:: TASK REQUIREMENTS ::
Keep only those lines of the records that include the string "Json".

[Entries taken from a collection]
(** * A hash-linked ledger with proof-of-work admission (main.go)

    Shallow embedding of the ledger core of [main.go]: the block and
    transaction records, [calculateHash], the mining loop of
    [generateBlock], the predicates [isHashValid], [isBlockValid] and
    [isTransactionValid], the genesis construction and the request
    handlers that mutate the global [Blockchain].

    Conventions.
    - Go's [int] is the 64-bit two's-complement integer of the usual
      targets: a [Z] with the wrap-around of [+] written out ([int_add]).
    - Go's [string] is a byte sequence: Rocq's [string].
    - [time.Now().String()] is an input of the functions that call it.
    - The global [Blockchain] is passed to the functions that read it and
      returned by those that append to it.
    - The unbounded [for] loop of the miner takes fuel; running out of
      fuel is the outcome [OutOfFuel], a run-time panic is [Panic].
    - [crypto/sha256], [encoding/hex], [strconv.Itoa] and [fmt.Sprint]
      are library code: they are written out here (FIPS 180-4 for the
      digest) so that every definition computes.

    The definitions come first, then the vocabulary of the statements,
    the lemmas, and the claims in their order. *)

From Stdlib Require Import ZArith List String Ascii Bool Lia.
Import ListNotations.
Local Open Scope Z_scope.

(** ** crypto/sha256 and encoding/hex *)

Module Sha256.

Definition mask32 : Z := 0xFFFFFFFF.

Definition add32 (x y : Z) : Z := Z.land (x + y) mask32.

Definition rotr (n x : Z) : Z :=
  Z.land (Z.lor (Z.shiftr x n) (Z.shiftl x (32 - n))) mask32.

Definition shr (n x : Z) : Z := Z.shiftr x n.

Definition not32 (x : Z) : Z := Z.lxor x mask32.

Definition Ch (x y z : Z) : Z :=
  Z.lxor (Z.land x y) (Z.land (not32 x) z).

Definition Maj (x y z : Z) : Z :=
  Z.lxor (Z.lxor (Z.land x y) (Z.land x z)) (Z.land y z).

Definition bsig0 (x : Z) : Z :=
  Z.lxor (Z.lxor (rotr 2 x) (rotr 13 x)) (rotr 22 x).

Definition bsig1 (x : Z) : Z :=
  Z.lxor (Z.lxor (rotr 6 x) (rotr 11 x)) (rotr 25 x).

Definition ssig0 (x : Z) : Z :=
  Z.lxor (Z.lxor (rotr 7 x) (rotr 18 x)) (shr 3 x).

Definition ssig1 (x : Z) : Z :=
  Z.lxor (Z.lxor (rotr 17 x) (rotr 19 x)) (shr 10 x).

(** The constants are derived as FIPS 180-4 defines them, from the
    first sixty-four primes. *)
Definition is_prime (n : nat) : bool :=
  forallb (fun d => negb (Nat.eqb (Nat.modulo n d) 0)) (seq 2 (n - 2)).

Definition primes : list Z :=
  map Z.of_nat (filter is_prime (seq 2 310)).

(** Integer cube root, bit by bit from bit [bit - 1] down. *)
Fixpoint cube_root (bit : nat) (n r : Z) : Z :=
  match bit with
  | O => r
  | S bit' =>
      let c := r + Z.shiftl 1 (Z.of_nat bit') in
      cube_root bit' n (if c * c * c <=? n then c else r)
  end.

(** The first 32 bits of the fractional part of a prime's cube root,
    and of its square root. *)
Definition cube_root_fraction (p : Z) : Z :=
  Z.land (cube_root 36 (Z.shiftl p 96) 0) mask32.

Definition square_root_fraction (p : Z) : Z :=
  Z.land (Z.sqrt (Z.shiftl p 64)) mask32.

(** The 64 round constants. *)
Definition K : list Z := Eval vm_compute in map cube_root_fraction primes.

(** The eight working variables, also the running digest. *)
Record state : Type := mkState {
  sa : Z; sb : Z; sc : Z; sd : Z; se : Z; sf : Z; sg : Z; sh : Z
}.

(** The initial digest: the square-root fractions of the first eight
    primes. *)
Definition init : state :=
  Eval vm_compute in
    let h := fun i => square_root_fraction (nth i primes 0) in
    mkState (h 0%nat) (h 1%nat) (h 2%nat) (h 3%nat)
            (h 4%nat) (h 5%nat) (h 6%nat) (h 7%nat).

Definition round (k w : Z) (s : state) : state :=
  let t1 := add32 (add32 (add32 (add32 (sh s) (bsig1 (se s)))
                                (Ch (se s) (sf s) (sg s))) k) w in
  let t2 := add32 (bsig0 (sa s)) (Maj (sa s) (sb s) (sc s)) in
  mkState (add32 t1 t2) (sa s) (sb s) (sc s)
          (add32 (sd s) t1) (se s) (sf s) (sg s).

(** The message schedule as a window of the last sixteen words, oldest
    first: its head is the word of the current round. *)
Definition next_word (win : list Z) : Z :=
  add32 (add32 (add32 (ssig1 (nth 14 win 0)) (nth 9 win 0))
               (ssig0 (nth 1 win 0)))
        (nth 0 win 0).

Fixpoint rounds (ks win : list Z) (s : state) : state :=
  match ks with
  | [] => s
  | k :: ks' =>
      rounds ks' (tl win ++ [next_word win]) (round k (hd 0 win) s)
  end.

Definition add_state (s t : state) : state :=
  mkState (add32 (sa s) (sa t)) (add32 (sb s) (sb t))
          (add32 (sc s) (sc t)) (add32 (sd s) (sd t))
          (add32 (se s) (se t)) (add32 (sf s) (sf t))
          (add32 (sg s) (sg t)) (add32 (sh s) (sh t)).

(** Big-endian words of a 64-byte block. *)
Fixpoint words (n : nat) (bs : list Z) : list Z :=
  match n with
  | O => []
  | S n' =>
      match bs with
      | b0 :: b1 :: b2 :: b3 :: rest =>
          Z.lor (Z.shiftl b0 24)
                (Z.lor (Z.shiftl b1 16) (Z.lor (Z.shiftl b2 8) b3))
          :: words n' rest
      | _ => []
      end
  end.

Definition compress (s : state) (blk : list Z) : state :=
  add_state s (rounds K (words 16 blk) s).

Fixpoint blocks (n : nat) (bs : list Z) (s : state) : state :=
  match n with
  | O => s
  | S n' => blocks n' (skipn 64 bs) (compress s (firstn 64 bs))
  end.

Definition be_bytes (width : nat) (x : Z) : list Z :=
  map (fun i => Z.land (Z.shiftr x (8 * Z.of_nat i)) 255)
      (rev (seq 0 width)).

(** Padding: the bit 1, zeros up to 56 modulo 64, the length in bits. *)
Definition pad (msg : list Z) : list Z :=
  let len := Z.of_nat (List.length msg) in
  msg ++ [0x80]
      ++ repeat 0 (Z.to_nat ((55 - len) mod 64))
      ++ be_bytes 8 (Z.land (8 * len) 0xFFFFFFFFFFFFFFFF).

Definition output (s : state) : list Z :=
  flat_map (be_bytes 4)
           [sa s; sb s; sc s; sd s; se s; sf s; sg s; sh s].

(** [h := sha256.New(); h.Write(msg); h.Sum(nil)] *)
Definition Sum (msg : list Z) : list Z :=
  let p := pad msg in
  output (blocks (List.length p / 64)%nat p init).

End Sha256.

Module Hex.

Definition digit (d : Z) : ascii :=
  ascii_of_nat (Z.to_nat (if d <? 10 then 48 + d else 87 + d)).

(** [hex.EncodeToString]: two lowercase digits per byte. *)
Fixpoint EncodeToString (bs : list Z) : string :=
  match bs with
  | [] => EmptyString
  | b :: rest =>
      String (digit (Z.shiftr b 4))
             (String (digit (Z.land b 15)) (EncodeToString rest))
  end.

End Hex.

Local Open Scope string_scope.

(** [[]byte(s)] *)
Definition bytes_of_string (s : string) : list Z :=
  map (fun c => Z.of_nat (nat_of_ascii c)) (list_ascii_of_string s).

Definition sha256_hex (s : string) : string :=
  Hex.EncodeToString (Sha256.Sum (bytes_of_string s)).

Arguments sha256_hex : simpl never.

(** ** Go's [int], [strconv.Itoa] and [fmt.Sprint] *)

Definition int_min : Z := - 2 ^ 63.
Definition int_max : Z := 2 ^ 63 - 1.

(** Two's-complement wrap-around of a 64-bit [int]. *)
Definition int_wrap (z : Z) : Z := (z + 2 ^ 63) mod 2 ^ 64 - 2 ^ 63.

Definition int_add (x y : Z) : Z := int_wrap (x + y).

Fixpoint digits (fuel : nat) (n : Z) (acc : string) : string :=
  match fuel with
  | O => acc
  | S fuel' =>
      let acc' := String (ascii_of_nat (Z.to_nat (48 + n mod 10))) acc in
      if (n <? 10)%Z then acc' else digits fuel' (n / 10) acc'
  end.

(** [strconv.Itoa]: an [int] has at most nineteen decimal digits. *)
Definition Itoa (i : Z) : string :=
  if (i <? 0)%Z then String "-" (digits 20 (- i) "") else digits 20 i "".

(** The line feed that [http.Error] and the handler's format end with. *)
Definition nl : string := String "010" "".

(** ** The data model *)

Definition port : string := "8080".
Definition difficulty : Z := 1.
Definition reward : Z := 1.

Record Transaction : Type := mkTransaction {
  Sender : string;
  Receiver : string;
  Amount : Z
}.

Record Block : Type := mkBlock {
  Index : Z;
  Timestamp : string;
  Transactions : list Transaction;
  PrevHash : string;
  Hash : string;
  Nonce : string;
  Difficulty : Z
}.

(** [Block{}] *)
Definition zeroBlock : Block := mkBlock 0 "" [] "" "" "" 0.

(** [b.Nonce = v] and [b.Hash = v] on a block held by value. *)
Definition set_Nonce (v : string) (b : Block) : Block :=
  mkBlock (Index b) (Timestamp b) (Transactions b) (PrevHash b) (Hash b) v
          (Difficulty b).

Definition set_Hash (v : string) (b : Block) : Block :=
  mkBlock (Index b) (Timestamp b) (Transactions b) (PrevHash b) v (Nonce b)
          (Difficulty b).

(** [fmt.Sprint] of a [Transaction] ([%v] of a struct: its fields in
    braces, separated by spaces) and of a [[]Transaction] (the elements
    in brackets, separated by spaces; a nil slice prints as [[]]). *)
Definition Sprint_Transaction (t : Transaction) : string :=
  "{" ++ Sender t ++ " " ++ Receiver t ++ " " ++ Itoa (Amount t) ++ "}".

Fixpoint Sprint_elements (ts : list Transaction) : string :=
  match ts with
  | [] => ""
  | [t] => Sprint_Transaction t
  | t :: rest => Sprint_Transaction t ++ " " ++ Sprint_elements rest
  end.

Definition Sprint (ts : list Transaction) : string :=
  "[" ++ Sprint_elements ts ++ "]".

(** ** Outcomes of a call: a value, a run-time panic, or fuel exhausted *)

Inductive outcome (A : Type) : Type :=
| Done (a : A)
| Panic
| OutOfFuel.

Arguments Done {A} a.
Arguments Panic {A}.
Arguments OutOfFuel {A}.

Definition bind {A B : Type} (o : outcome A) (k : A -> outcome B)
  : outcome B :=
  match o with
  | Done a => k a
  | Panic => Panic
  | OutOfFuel => OutOfFuel
  end.

Notation "x <- o ;; k" := (bind o (fun x => k))
  (at level 61, o at next level, right associativity).

(** ** The ledger core *)

(** The string handed to the digest by [calculateHash]. *)
Definition record (block : Block) : string :=
  Itoa (Index block) ++ Timestamp block ++ PrevHash block
       ++ Sprint (Transactions block) ++ Nonce block.

Definition calculateHash (block : Block) : string :=
  sha256_hex (record block).

(** The loop of [isHashValid] that builds the prefix. *)
Fixpoint zeros (n : nat) (prefix : string) : string :=
  match n with
  | O => prefix
  | S n' => zeros n' (prefix ++ "0")
  end.

(** [hash[:difficulty]] panics when [difficulty] is negative or exceeds
    the length of [hash]. *)
Definition isHashValid (hash : string) (difficulty : Z) : outcome bool :=
  let prefix := zeros (Z.to_nat difficulty) "" in
  if (difficulty <? 0)%Z || (Z.of_nat (String.length hash) <? difficulty)%Z
  then Panic
  else Done (String.eqb (substring 0 (Z.to_nat difficulty) hash) prefix).

(** The mining loop of [generateBlock], from counter [i] on. *)
Fixpoint mine (fuel : nat) (i : Z) (newBlock : Block) : outcome Block :=
  match fuel with
  | O => OutOfFuel
  | S fuel' =>
      let newBlock := set_Nonce (Itoa i) newBlock in
      let hash := calculateHash newBlock in
      valid <- isHashValid hash (Difficulty newBlock) ;;
      if valid : bool then Done (set_Hash hash newBlock)
      else mine fuel' (int_add i 1) newBlock
  end.

(** The block of [generateBlock] when the loop is entered. *)
Definition candidate (now : string) (oldBlock : Block)
    (transactions : list Transaction) : Block :=
  mkBlock (int_add (Index oldBlock) 1) now transactions (Hash oldBlock)
          "" "" difficulty.

Definition generateBlock (fuel : nat) (now : string) (oldBlock : Block)
    (transactions : list Transaction) : outcome Block :=
  mine fuel 0 (candidate now oldBlock transactions).

Definition isBlockValid (newBlock oldBlock : Block) : bool :=
  if negb (int_add (Index oldBlock) 1 =? Index newBlock)%Z then false
  else if negb (String.eqb (Hash oldBlock) (PrevHash newBlock)) then false
  else if negb (String.eqb (calculateHash newBlock) (Hash newBlock))
  then false
  else true.

Definition isTransactionValid (transaction : Transaction) : bool :=
  if String.eqb (Sender transaction) ""
     || String.eqb (Receiver transaction) ""
     || (Amount transaction <=? 0)%Z
  then false
  else true.

(** [initializeBlockchain]: the digest is taken of the zero block that
    [genesisBlock] holds when the composite literal is evaluated. *)
Definition genesisBlock (now : string) : Block :=
  let genesisBlock := zeroBlock in
  let genesisBlock :=
    mkBlock 0 now [] "" (calculateHash genesisBlock) "" difficulty in
  genesisBlock.

Definition initializeBlockchain (now : string) (Blockchain : list Block)
  : list Block :=
  (Blockchain ++ [genesisBlock now])%list.

(** ** The request handlers *)

Inductive payload : Type :=
| Text (s : string)
| Json (chain : list Block).

Record response : Type := mkResponse {
  status : Z;
  body : payload
}.

(** A request: its method and, for a POST, the decoded transaction
    ([None] when [decoder.Decode] fails). *)
Record request : Type := mkRequest {
  Method : string;
  Decoded : option Transaction
}.

Definition http_Error (msg : string) (code : Z) : response :=
  mkResponse code (Text (msg ++ nl)).

(** [Blockchain[len(Blockchain)-1]]: on an empty chain the index is -1
    and the access panics (here the truncated subtraction gives 0, which
    is out of range of the empty list as well). *)
Definition tail_block (Blockchain : list Block) : outcome Block :=
  match nth_error Blockchain (List.length Blockchain - 1) with
  | Some b => Done b
  | None => Panic
  end.

Definition handleGetBlockchain (Blockchain : list Block)
  : outcome (response * list Block) :=
  Done (mkResponse 200 (Json Blockchain), Blockchain).

Definition handleWriteTransaction (fuel : nat) (now : string)
    (decoded : option Transaction) (Blockchain : list Block)
  : outcome (response * list Block) :=
  match decoded with
  | None => Done (http_Error "Invalid request payload" 400, Blockchain)
  | Some transaction =>
      if negb (isTransactionValid transaction)
      then Done (http_Error "Invalid transaction" 400, Blockchain)
      else
        oldBlock <- tail_block Blockchain ;;
        newBlock <- generateBlock fuel now oldBlock [transaction] ;;
        oldBlock' <- tail_block Blockchain ;;
        if isBlockValid newBlock oldBlock'
        then Done (mkResponse 200
                     (Text ("Transaction added to Block "
                              ++ Itoa (Index newBlock) ++ nl)),
                   (Blockchain ++ [newBlock])%list)
        else Done (http_Error "Invalid block" 500, Blockchain)
  end.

:: RESULT OF THIS EXERCISE ::
| Json (chain : list Block).
  Done (mkResponse 200 (Json Blockchain), Blockchain).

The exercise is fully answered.